PROBLEM TO WORK ON –
Look through the data below for the line with "intros Hw Hw' Hd. split; [by apply bracket_starts; [left|]|]." and the line with "intros Hw Hd (Hs", then output those two and all lines in between, exactly as written.

Stored dataset items:
★ ★ ★

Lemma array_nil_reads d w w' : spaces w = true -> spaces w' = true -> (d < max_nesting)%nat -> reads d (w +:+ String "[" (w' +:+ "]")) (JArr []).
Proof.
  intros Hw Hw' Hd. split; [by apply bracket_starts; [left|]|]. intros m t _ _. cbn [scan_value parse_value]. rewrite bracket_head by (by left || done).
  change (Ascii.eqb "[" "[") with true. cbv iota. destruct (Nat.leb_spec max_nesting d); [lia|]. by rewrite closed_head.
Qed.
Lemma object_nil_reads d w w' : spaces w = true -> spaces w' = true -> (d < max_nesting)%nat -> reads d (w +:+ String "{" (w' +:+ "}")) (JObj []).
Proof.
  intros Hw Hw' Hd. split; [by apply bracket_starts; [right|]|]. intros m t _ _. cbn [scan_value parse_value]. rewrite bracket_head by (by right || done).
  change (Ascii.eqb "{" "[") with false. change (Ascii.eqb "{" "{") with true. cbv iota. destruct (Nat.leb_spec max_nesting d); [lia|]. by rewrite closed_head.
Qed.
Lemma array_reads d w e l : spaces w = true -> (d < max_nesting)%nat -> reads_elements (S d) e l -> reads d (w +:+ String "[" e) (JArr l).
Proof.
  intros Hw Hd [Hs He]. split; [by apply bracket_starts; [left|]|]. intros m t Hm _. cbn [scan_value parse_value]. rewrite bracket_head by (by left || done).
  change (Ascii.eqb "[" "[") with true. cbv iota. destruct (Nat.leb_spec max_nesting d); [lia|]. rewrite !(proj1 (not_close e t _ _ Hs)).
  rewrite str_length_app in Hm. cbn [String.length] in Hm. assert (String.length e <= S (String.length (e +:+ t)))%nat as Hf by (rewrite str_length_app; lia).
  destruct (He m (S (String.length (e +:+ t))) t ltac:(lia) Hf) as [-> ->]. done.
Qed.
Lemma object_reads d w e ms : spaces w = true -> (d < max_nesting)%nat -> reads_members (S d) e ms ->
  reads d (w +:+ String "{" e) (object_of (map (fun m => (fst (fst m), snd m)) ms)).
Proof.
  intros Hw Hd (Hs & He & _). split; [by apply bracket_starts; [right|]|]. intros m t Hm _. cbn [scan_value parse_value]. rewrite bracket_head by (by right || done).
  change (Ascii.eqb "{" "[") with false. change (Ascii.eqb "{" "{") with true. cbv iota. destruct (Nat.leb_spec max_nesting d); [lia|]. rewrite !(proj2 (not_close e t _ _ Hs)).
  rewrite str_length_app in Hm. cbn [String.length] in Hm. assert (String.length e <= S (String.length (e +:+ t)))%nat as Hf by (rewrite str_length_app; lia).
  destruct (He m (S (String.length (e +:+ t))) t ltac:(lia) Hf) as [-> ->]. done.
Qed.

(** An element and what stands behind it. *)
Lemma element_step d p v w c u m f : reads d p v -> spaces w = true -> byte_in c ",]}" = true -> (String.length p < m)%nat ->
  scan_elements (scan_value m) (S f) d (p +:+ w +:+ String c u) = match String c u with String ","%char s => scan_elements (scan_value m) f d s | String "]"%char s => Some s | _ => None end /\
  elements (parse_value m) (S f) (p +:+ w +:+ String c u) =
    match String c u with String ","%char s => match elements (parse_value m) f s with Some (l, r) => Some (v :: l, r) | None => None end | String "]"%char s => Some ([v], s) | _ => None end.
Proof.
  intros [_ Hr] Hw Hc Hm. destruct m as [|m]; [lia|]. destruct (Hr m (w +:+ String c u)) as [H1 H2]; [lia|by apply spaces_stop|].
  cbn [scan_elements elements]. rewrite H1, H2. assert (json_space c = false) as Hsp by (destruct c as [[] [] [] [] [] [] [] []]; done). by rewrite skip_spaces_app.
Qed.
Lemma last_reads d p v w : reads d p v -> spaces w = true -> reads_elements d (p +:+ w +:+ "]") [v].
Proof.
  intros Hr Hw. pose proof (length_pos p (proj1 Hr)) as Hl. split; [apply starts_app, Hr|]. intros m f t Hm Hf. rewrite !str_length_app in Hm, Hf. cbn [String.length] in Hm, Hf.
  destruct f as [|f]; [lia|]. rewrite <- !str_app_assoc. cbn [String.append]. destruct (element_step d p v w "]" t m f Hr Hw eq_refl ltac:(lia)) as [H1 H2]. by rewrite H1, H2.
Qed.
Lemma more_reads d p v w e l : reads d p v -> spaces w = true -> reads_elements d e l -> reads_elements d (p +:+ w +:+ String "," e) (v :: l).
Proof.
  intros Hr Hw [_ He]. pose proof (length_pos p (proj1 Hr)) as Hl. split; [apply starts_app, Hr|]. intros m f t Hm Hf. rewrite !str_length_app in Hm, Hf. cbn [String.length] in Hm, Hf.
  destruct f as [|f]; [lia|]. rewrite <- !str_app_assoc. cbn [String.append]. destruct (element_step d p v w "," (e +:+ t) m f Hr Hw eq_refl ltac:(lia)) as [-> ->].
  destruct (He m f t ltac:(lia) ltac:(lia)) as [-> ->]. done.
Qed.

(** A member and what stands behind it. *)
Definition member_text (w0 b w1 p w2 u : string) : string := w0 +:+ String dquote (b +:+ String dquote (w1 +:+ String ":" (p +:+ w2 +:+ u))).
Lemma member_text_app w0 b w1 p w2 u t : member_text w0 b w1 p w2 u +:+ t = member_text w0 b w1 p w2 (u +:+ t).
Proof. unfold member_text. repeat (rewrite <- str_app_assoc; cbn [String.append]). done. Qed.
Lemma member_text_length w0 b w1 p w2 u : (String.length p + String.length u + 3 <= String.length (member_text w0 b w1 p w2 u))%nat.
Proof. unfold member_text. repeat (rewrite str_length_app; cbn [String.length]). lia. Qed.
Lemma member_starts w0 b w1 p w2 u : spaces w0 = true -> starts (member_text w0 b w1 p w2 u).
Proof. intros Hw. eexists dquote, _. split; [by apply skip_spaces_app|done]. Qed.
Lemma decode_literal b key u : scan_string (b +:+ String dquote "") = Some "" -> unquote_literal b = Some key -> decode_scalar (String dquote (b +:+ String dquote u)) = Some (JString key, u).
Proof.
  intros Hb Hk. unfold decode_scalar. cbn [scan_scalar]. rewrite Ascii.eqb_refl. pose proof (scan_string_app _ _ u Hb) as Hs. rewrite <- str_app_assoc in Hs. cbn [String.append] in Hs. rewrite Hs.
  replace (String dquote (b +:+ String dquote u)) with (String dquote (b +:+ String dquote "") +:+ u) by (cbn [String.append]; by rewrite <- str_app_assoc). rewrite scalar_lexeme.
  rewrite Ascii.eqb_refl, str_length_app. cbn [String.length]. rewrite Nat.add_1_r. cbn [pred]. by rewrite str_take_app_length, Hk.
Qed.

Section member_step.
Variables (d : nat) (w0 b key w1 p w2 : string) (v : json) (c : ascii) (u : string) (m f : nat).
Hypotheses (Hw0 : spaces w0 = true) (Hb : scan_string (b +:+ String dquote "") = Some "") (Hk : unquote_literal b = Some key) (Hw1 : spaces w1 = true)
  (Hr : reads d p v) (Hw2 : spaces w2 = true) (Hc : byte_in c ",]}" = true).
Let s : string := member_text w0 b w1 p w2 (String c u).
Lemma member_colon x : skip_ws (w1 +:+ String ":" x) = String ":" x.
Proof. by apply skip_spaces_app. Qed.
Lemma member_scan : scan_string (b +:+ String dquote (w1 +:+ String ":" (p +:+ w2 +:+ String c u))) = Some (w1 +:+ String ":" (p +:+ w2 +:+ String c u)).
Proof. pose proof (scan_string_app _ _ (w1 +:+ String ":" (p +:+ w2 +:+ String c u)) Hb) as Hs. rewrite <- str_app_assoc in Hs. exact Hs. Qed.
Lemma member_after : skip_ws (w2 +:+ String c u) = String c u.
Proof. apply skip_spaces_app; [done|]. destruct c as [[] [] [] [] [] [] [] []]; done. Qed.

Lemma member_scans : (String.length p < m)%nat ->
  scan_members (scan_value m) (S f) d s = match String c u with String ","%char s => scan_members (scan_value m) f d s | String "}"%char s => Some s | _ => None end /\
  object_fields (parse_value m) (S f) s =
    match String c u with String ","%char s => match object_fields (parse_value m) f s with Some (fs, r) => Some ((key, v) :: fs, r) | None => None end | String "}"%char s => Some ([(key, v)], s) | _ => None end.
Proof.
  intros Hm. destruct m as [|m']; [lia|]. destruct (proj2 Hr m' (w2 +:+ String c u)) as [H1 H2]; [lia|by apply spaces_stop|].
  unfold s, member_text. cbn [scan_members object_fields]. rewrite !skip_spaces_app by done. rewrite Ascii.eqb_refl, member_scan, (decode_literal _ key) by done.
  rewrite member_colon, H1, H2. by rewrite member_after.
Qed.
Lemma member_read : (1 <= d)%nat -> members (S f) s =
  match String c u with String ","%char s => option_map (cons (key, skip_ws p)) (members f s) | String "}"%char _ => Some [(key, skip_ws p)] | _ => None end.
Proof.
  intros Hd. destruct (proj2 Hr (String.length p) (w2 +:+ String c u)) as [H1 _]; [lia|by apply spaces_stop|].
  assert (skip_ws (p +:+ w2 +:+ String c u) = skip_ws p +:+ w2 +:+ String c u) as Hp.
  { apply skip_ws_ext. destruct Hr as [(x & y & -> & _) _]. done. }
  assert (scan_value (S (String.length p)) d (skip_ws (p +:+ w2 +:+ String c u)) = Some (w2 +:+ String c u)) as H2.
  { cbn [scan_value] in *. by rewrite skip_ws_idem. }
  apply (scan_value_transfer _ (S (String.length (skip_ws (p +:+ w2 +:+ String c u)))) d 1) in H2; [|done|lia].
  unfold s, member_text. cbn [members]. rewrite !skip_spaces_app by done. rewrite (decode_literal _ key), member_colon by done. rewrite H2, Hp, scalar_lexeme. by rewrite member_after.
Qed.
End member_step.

★ ★ ★

YOUR RESPONSE –
  intros Hw Hw' Hd. split; [by apply bracket_starts; [left|]|]. intros m t _ _. cbn [scan_value parse_value]. rewrite bracket_head by (by left || done).
  change (Ascii.eqb "[" "[") with true. cbv iota. destruct (Nat.leb_spec max_nesting d); [lia|]. by rewrite closed_head.
Qed.
Lemma object_nil_reads d w w' : spaces w = true -> spaces w' = true -> (d < max_nesting)%nat -> reads d (w +:+ String "{" (w' +:+ "}")) (JObj []).
Proof.
  intros Hw Hw' Hd. split; [by apply bracket_starts; [right|]|]. intros m t _ _. cbn [scan_value parse_value]. rewrite bracket_head by (by right || done).
  change (Ascii.eqb "{" "[") with false. change (Ascii.eqb "{" "{") with true. cbv iota. destruct (Nat.leb_spec max_nesting d); [lia|]. by rewrite closed_head.
Qed.
Lemma array_reads d w e l : spaces w = true -> (d < max_nesting)%nat -> reads_elements (S d) e l -> reads d (w +:+ String "[" e) (JArr l).
Proof.
  intros Hw Hd [Hs He]. split; [by apply bracket_starts; [left|]|]. intros m t Hm _. cbn [scan_value parse_value]. rewrite bracket_head by (by left || done).
  change (Ascii.eqb "[" "[") with true. cbv iota. destruct (Nat.leb_spec max_nesting d); [lia|]. rewrite !(proj1 (not_close e t _ _ Hs)).
  rewrite str_length_app in Hm. cbn [String.length] in Hm. assert (String.length e <= S (String.length (e +:+ t)))%nat as Hf by (rewrite str_length_app; lia).
  destruct (He m (S (String.length (e +:+ t))) t ltac:(lia) Hf) as [-> ->]. done.
Qed.
Lemma object_reads d w e ms : spaces w = true -> (d < max_nesting)%nat -> reads_members (S d) e ms ->
  reads d (w +:+ String "{" e) (object_of (map (fun m => (fst (fst m), snd m)) ms)).
Proof.
  intros Hw Hd (Hs & He & _). split; [by apply bracket_starts; [right|]|]. intros m t Hm _. cbn [scan_value parse_value]. rewrite bracket_head by (by right || done).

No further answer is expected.